| Exercise |
Please copy out each line of the listing that contains the word "such".

| Material for this exercise |
(** AC-3 does not raise on node-consistent domains of a puzzle whose
    overlaps are positions of its words. *)
Lemma ac3_loop_total fuel queue s :
  node_consistent (domains s) ->
  (forall v, In v (variables cw) -> dict_get (domains s) v <> None) ->
  (forall a c, In (a, c) queue ->
     a <> c /\ In a (variables cw) /\ In c (variables cw)) ->
  forall e, fst (ac3_loop cw fuel queue s) <> Exn e.
Proof.
  intros Hnc Hk Hq.
  apply (ac3_loop_inv cw
    (fun q s1 =>
       (forall a c, In (a, c) q ->
          a <> c /\ In a (variables cw) /\ In c (variables cw)) /\
       node_consistent (domains s1) /\
       (forall v, In v (variables cw) -> dict_get (domains s1) v <> None))
    (fun o s1 => forall e, o <> Exn e)); try discriminate; [|auto].
  intros x y q s0 [Q [Hnc0 Hk0]].
  destruct (Q x y (or_introl eq_refl)) as [Hxy [Hx Hy]].
  assert (Q' : forall a c, In (a, c) q ->
                 a <> c /\ In a (variables cw) /\ In c (variables cw))
    by (intros; apply Q; now right).
  destruct (dict_get (domains s0) x) as [dx|] eqn:Gx; [|now destruct (Hk0 x Hx)].
  destruct (dict_get (domains s0) y) as [dy|] eqn:Gy; [|now destruct (Hk0 y Hy)].
  destruct (overlaps cw x y) as [[i j]|] eqn:Hov.
  2:{ rewrite revise_no_overlap by (try assumption; rewrite Gx; discriminate).
      auto. }
  destruct (Hrange x y i j Hx Hy Hxy Hov) as [Ri Rj].
  assert (Hi : forall w, In w dx -> i < String.length w).
  { intros w Hw. rewrite (Hnc0 x dx w Gx Hw). assumption. }
  assert (Hj : forall u, In u dy -> j < String.length u).
  { intros u Hu. rewrite (Hnc0 y dy u Gy Hu). assumption. }
  destruct (revise_total cw x y i j dx dy s0 Hxy Hov Gx Gy Hi Hj) as [b [s1 Hrun]].
  destruct (revise_frame cw x y s0) as [_ [F _]].
  rewrite Hrun in *. cbn [snd] in F.
  assert (Hnc1 : node_consistent (domains s1))
    by (eapply shrinks_node_consistent; eassumption).
  assert (Hk1 : forall v, In v (variables cw) -> dict_get (domains s1) v <> None).
  { intros v Hv. apply dict_get_keys. destruct F as [K _]. rewrite K.
    apply dict_get_keys. now apply Hk0. }
  destruct b; [|auto].
  destruct (dict_get (domains s1) x) as [[|w0 d0]|] eqn:G1.
  - discriminate.
  - split; [|auto].
    intros a c Hac. apply in_app_or in Hac. destruct Hac as [Hac|Hac]; [now apply Q'|].
    apply in_map_iff in Hac. destruct Hac as [z [[= <- <-] Hz]].
    apply neighbors_but_In in Hz. destruct Hz as [Hz _].
    apply neighbors_In in Hz. destruct Hz as [Hz1 [Hz2 _]]. auto.
  - now destruct (Hk1 x Hx).
Qed.

(** The search does not raise on such domains. *)
Lemma backtrack_total (D : Domains) :
  incl (dict_keys D) (variables cw) ->
  (forall v, In v (variables cw) -> dict_get D v <> None) ->
  node_consistent D ->
  forall fuel a s,
    domains s = D -> lengths_ok a -> incl (dict_keys a) (variables cw) ->
    List.length (unassigned D a) < fuel ->
    exists r s', backtrack cw fuel a s = (Val r, s').
Proof.
  intros HD1 HD2 Hnc.
  induction fuel as [|fuel IH]; intros a s Hs Hl Hk Hlt; [lia|].
  rewrite backtrack_unfold. cbv zeta. rewrite Hs.
  destruct (assignment_complete D a) eqn:Hc; [eauto|].
  destruct (select_unassigned_variable_spec cw _ _ Hc) as [var [Hsel [Hun _]]].
  rewrite Hsel.
  pose proof (proj1 (unassigned_In _ _ _) Hun) as [Hvk Hva].
  destruct (dict_keys_get D var Hvk) as [d Gv].
  destruct (order_domain_values_total cw D var a d Gv) as [vals Ho].
  { intros n Hn. apply neighbors_In in Hn. apply HD2, Hn. }
  rewrite Ho.
  pose proof (order_domain_values_In cw D var a vals d Gv Ho) as Hvals.
  assert (Hsub : forall val, In val vals -> In val d) by (intros; now apply Hvals).
  clear Hvals Ho.
  assert (Hs1 : domains (mkState D (S (searches s))) = D) by reflexivity.
  revert Hs1. generalize (mkState D (S (searches s))).
  induction vals as [|val vals IHv]; intros s1 Hs1.
  { exists (false, a), s1. reflexivity. }
  rewrite try_values_cons by (try assumption; apply backtrack_restores).
  assert (Hsub' : forall v, In v vals -> In v d) by (intros; apply Hsub; now right).
  specialize (IHv Hsub').
  assert (Hl1 : lengths_ok (dict_set a var val)).
  { rewrite dict_set_fresh by assumption. intros v w Hvw. apply in_app_or in Hvw.
    destruct Hvw as [Hvw|[[= <- <-]|[]]]; [now apply Hl|].
    apply (Hnc var d val Gv). apply Hsub. now left. }
  assert (Hk1 : incl (dict_keys (dict_set a var val)) (variables cw)).
  { intros k Hk'. apply dict_set_keys in Hk'. destruct Hk' as [->|Hk']; auto. }
  destruct (consistent_total cw (dict_set a var val) Hrange Hl1 Hk1)
    as [[|] Hcons]; rewrite Hcons; [|now apply IHv].
  destruct (IH (dict_set a var val) s1 Hs1 Hl1 Hk1) as [[[|] a1] [s1' Hb]].
  { pose proof (unassigned_set D a var val Hun). lia. }
  - rewrite Hb. eauto.
  - rewrite Hb.
    destruct (backtrack_restores cw fuel (dict_set a var val) s1) as [Hd1 _].
    rewrite Hb in Hd1. cbn [snd] in Hd1. apply IHv. congruence.
Qed.
End WellFormed.

(** ** Further properties of the solver *)

Lemma crossing_in_range a b i j vars ws :
  i < var_length a -> j < var_length b ->
  overlaps_in_range (mkCrossword vars ws (crossing a b i j)).
Proof.
  intros Hi Hj x y i' j' _ _ _. simpl. unfold crossing.
  destruct (Var_eq_dec x a) as [->|nxa].
  - destruct (Var_eq_dec y b) as [->|nyb]; [|discriminate].
    intros [= <- <-]. tauto.
  - destruct (Var_eq_dec x b) as [->|nxb]; [|discriminate].
    destruct (Var_eq_dec y a) as [->|nya]; [|discriminate].
    intros [= <- <-]. tauto.
Qed.

(** X1: [enforce_node_consistency] returns without raising; it keeps the
    keys of [self.domains] and the ghost counter, and leaves of every domain
    exactly the words that have the length of the variable, in their
    order. *)
Theorem enforce_node_consistency_exact (s : State) :
  exists s',
    enforce_node_consistency s = (Val tt, s') /\
    searches s' = searches s /\
    dict_keys (domains s') = dict_keys (domains s) /\
    forall v, dict_get (domains s') v
              = option_map (filter (fits v)) (dict_get (domains s) v).
Proof.
  destruct (enforce_node_consistency_spec s) as [D' [Hrun [Hkeys Hget]]].
  exists (mkState D' (searches s)).
  split; [exact Hrun | split; [reflexivity | split; assumption]].
Qed.

(** X2: on domains that are node consistent already,
    [enforce_node_consistency] removes nothing and leaves the state as it
    is; a second call after a first one is such a call. *)
Theorem enforce_node_consistency_idempotent (s : State) :
  (node_consistent (domains s) -> enforce_node_consistency s = (Val tt, s)) /\
  (forall s', enforce_node_consistency s = (Val tt, s') ->
              enforce_node_consistency s' = (Val tt, s')).
Proof.
  split; [apply enforce_node_consistency_fixed|].
  intros s' Hrun. apply enforce_node_consistency_fixed.
  destruct s' as [D' n']. eapply enforce_node_consistency_nc; eassumption.
Qed.

Lemma enforce_node_consistency_idempotent_witness :
  enforce_node_consistency (init cw_rain)
  = (Val tt, snd (enforce_node_consistency (init cw_rain))) /\
  enforce_node_consistency (snd (enforce_node_consistency (init cw_rain)))
  = (Val tt, snd (enforce_node_consistency (init cw_rain))).
Proof.
  assert (E : enforce_node_consistency (init cw_rain)
              = (Val tt, snd (enforce_node_consistency (init cw_rain))))
    by (vm_compute; reflexivity).
  split; [exact E|].
  exact (proj2 (enforce_node_consistency_idempotent (init cw_rain)) _ E).
Defined.

(** X3: the subscripts of [revise(x, y)].  When [x] is not a key of
    [self.domains] it raises [KeyError].  For distinct variables, when the
    domain of [x] is empty it returns [False] without reading the domain of
    [y]; when the domain of [x] has a word, the overlap is not null and [y]
    is not a key, it raises [KeyError].  The state is as before in the
    three cases. *)
Theorem revise_missing_keys (cw : Crossword) (x y : Var) (s : State) :
  (dict_get (domains s) x = None -> revise cw x y s = (Exn KeyError, s)) /\
  (x <> y -> dict_get (domains s) x = Some [] ->
   revise cw x y s = (Val false, s)) /\
  (forall i j w d,
     x <> y ->
     dict_get (domains s) x = Some (w :: d) -> overlaps cw x y = Some (i, j) ->
     dict_get (domains s) y = None ->
     revise cw x y s = (Exn KeyError, s)).
Proof.
  split; [|split].
  - intros Hx. rewrite revise_unfold, Hx. reflexivity.
  - intros _. apply revise_empty_domain.
  - intros i j w d _. apply revise_missing_y.
Qed.

Lemma revise_missing_keys_witness :
  revise cw_rain rain_down rain_across rain_only = (Exn KeyError, rain_only) /\
  revise cw_rain rain_across rain_down rain_none = (Val false, rain_none) /\
  revise cw_rain rain_across rain_down rain_only = (Exn KeyError, rain_only).
Proof.
  split; [|split].
  - apply (proj1 (revise_missing_keys cw_rain rain_down rain_across rain_only)).
    reflexivity.
  - apply (proj1 (proj2 (revise_missing_keys cw_rain rain_across rain_down rain_none))).
    + discriminate.
    + reflexivity.
  - apply (proj2 (proj2 (revise_missing_keys cw_rain rain_across rain_down rain_only))
                 2 0 "rain"%string []); [discriminate | reflexivity ..].
Defined.

(** X4: whatever its arguments and its outcome (a raise in the middle of
    the loop too, which leaves the words removed so far removed),
    [revise(x, y)] keeps the keys of [self.domains] and writes to no domain
    but that of [x]: every other key has the domain it had. *)
Theorem revise_writes_only_x (cw : Crossword) (x y : Var) (s : State) :
  dict_keys (domains (snd (revise cw x y s))) = dict_keys (domains s) /\
  forall z, z <> x ->
    dict_get (domains (snd (revise cw x y s))) z = dict_get (domains s) z.
Proof.
  destruct (revise_frame cw x y s) as [_ [[K _] _]].
  split; [assumption|].
  intros z Hz. now apply revise_only_x.
Qed.

Lemma revise_writes_only_x_witness :
  dict_get (domains (snd (revise cw_rain rain_across rain_down
                                 (snd (enforce_node_consistency (init cw_rain))))))
           rain_down
  = Some ["not"; "now"]%string.
Proof.
  rewrite (proj2 (revise_writes_only_x cw_rain rain_across rain_down
                    (snd (enforce_node_consistency (init cw_rain))))
                 rain_down ltac:(discriminate)).
  vm_compute. reflexivity.
Defined.

(** X5: [revise(x, y)] is idempotent: after a call that returned, a second
    call with the same two distinct variables returns [False] and leaves
    the state as it is. *)
Theorem revise_idempotent (cw : Crossword) (x y : Var) (s : State)
        (b : bool) (s' : State) :
  x <> y -> revise cw x y s = (Val b, s') ->
  revise cw x y s' = (Val false, s').
Proof.
  intros Hxy Hrun.
  destruct (dict_get (domains s) x) as [dx|] eqn:Hx.
  2:{ rewrite revise_unfold, Hx in Hrun. discriminate. }
  destruct (overlaps cw x y) as [[i j]|] eqn:Hov.
  2:{ rewrite revise_no_overlap in Hrun by (try assumption; rewrite Hx; discriminate).
      injection Hrun as <- <-.
      apply revise_no_overlap; [assumption | rewrite Hx; discriminate]. }
  destruct (dict_get (domains s) y) as [dy|] eqn:Hy.
  2:{ destruct dx as [|w d].
      - rewrite (revise_empty_domain cw) in Hrun by assumption.
        injection Hrun as <- <-. now apply revise_empty_domain.
      - rewrite (revise_missing_y cw x y i j w d s Hx Hov Hy) in Hrun. discriminate. }
  destruct (revise_exact cw x y i j dx dy s b s' Hxy Hov Hx Hy Hrun) as [Hs' [Hv _]].
  assert (Gx : dict_get (domains s') x = Some (filter (keep_word i j dy) dx)).
  { rewrite Hs'. cbn [domains]. rewrite dict_adjust_same, Hx. simpl.
    now rewrite prune_self. }
  assert (Gy : dict_get (domains s') y = Some dy).
  { rewrite Hs'. cbn [domains]. now rewrite dict_adjust_other. }
  rewrite revise_unfold, Gx, Hov.
  destruct s' as [D' n']. cbn [domains] in Gx, Gy.
  destruct (revise_loop_exact x y i j dy Hxy (filter (keep_word i j dy) dx) false D' n' Gy)
    as [l1 [l2 [Hl [Hst [_ Hr]]]]].
  { rewrite Gx. discriminate. }
  assert (Hall : forall w, In w (filter (keep_word i j dy) dx) -> keep_word i j dy w = true).
  { intros w Hw. now apply filter_In in Hw. }
  destruct (foldM _ (filter (keep_word i j dy) dx) false (mkState D' n')) as [[b'|e|] s2];
    cbn [fst snd] in *.
  - destruct Hr as [-> ->]. rewrite app_nil_r in Hl. subst l1.
    rewrite Hst. f_equal.
    + f_equal. apply not_true_is_false. intros H. apply existsb_exists in H.
      destruct H as [w [Hw Hk]]. rewrite (Hall w Hw) in Hk. discriminate.
    + f_equal. apply dict_adjust_id. intros c. now apply prune_all.
  - exfalso. destruct Hr as [w [Hw He]]. apply filter_In in Hw.
    destruct (Hv w (proj1 Hw)) as [v Hv']. congruence.
  - contradiction.
Qed.

Lemma revise_idempotent_witness :
  revise cw_bee bee_across bee_down
         (snd (revise cw_bee bee_across bee_down
                      (snd (enforce_node_consistency (init cw_bee)))))
  = (Val false,
     snd (revise cw_bee bee_across bee_down
                 (snd (enforce_node_consistency (init cw_bee))))).
Proof.
  apply (revise_idempotent cw_bee bee_across bee_down
           (snd (enforce_node_consistency (init cw_bee))) true).
  - discriminate.
  - vm_compute. reflexivity.
Defined.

| Response area |
(** The search does not raise on such domains. *)
    is; a second call after a first one is such a call. *)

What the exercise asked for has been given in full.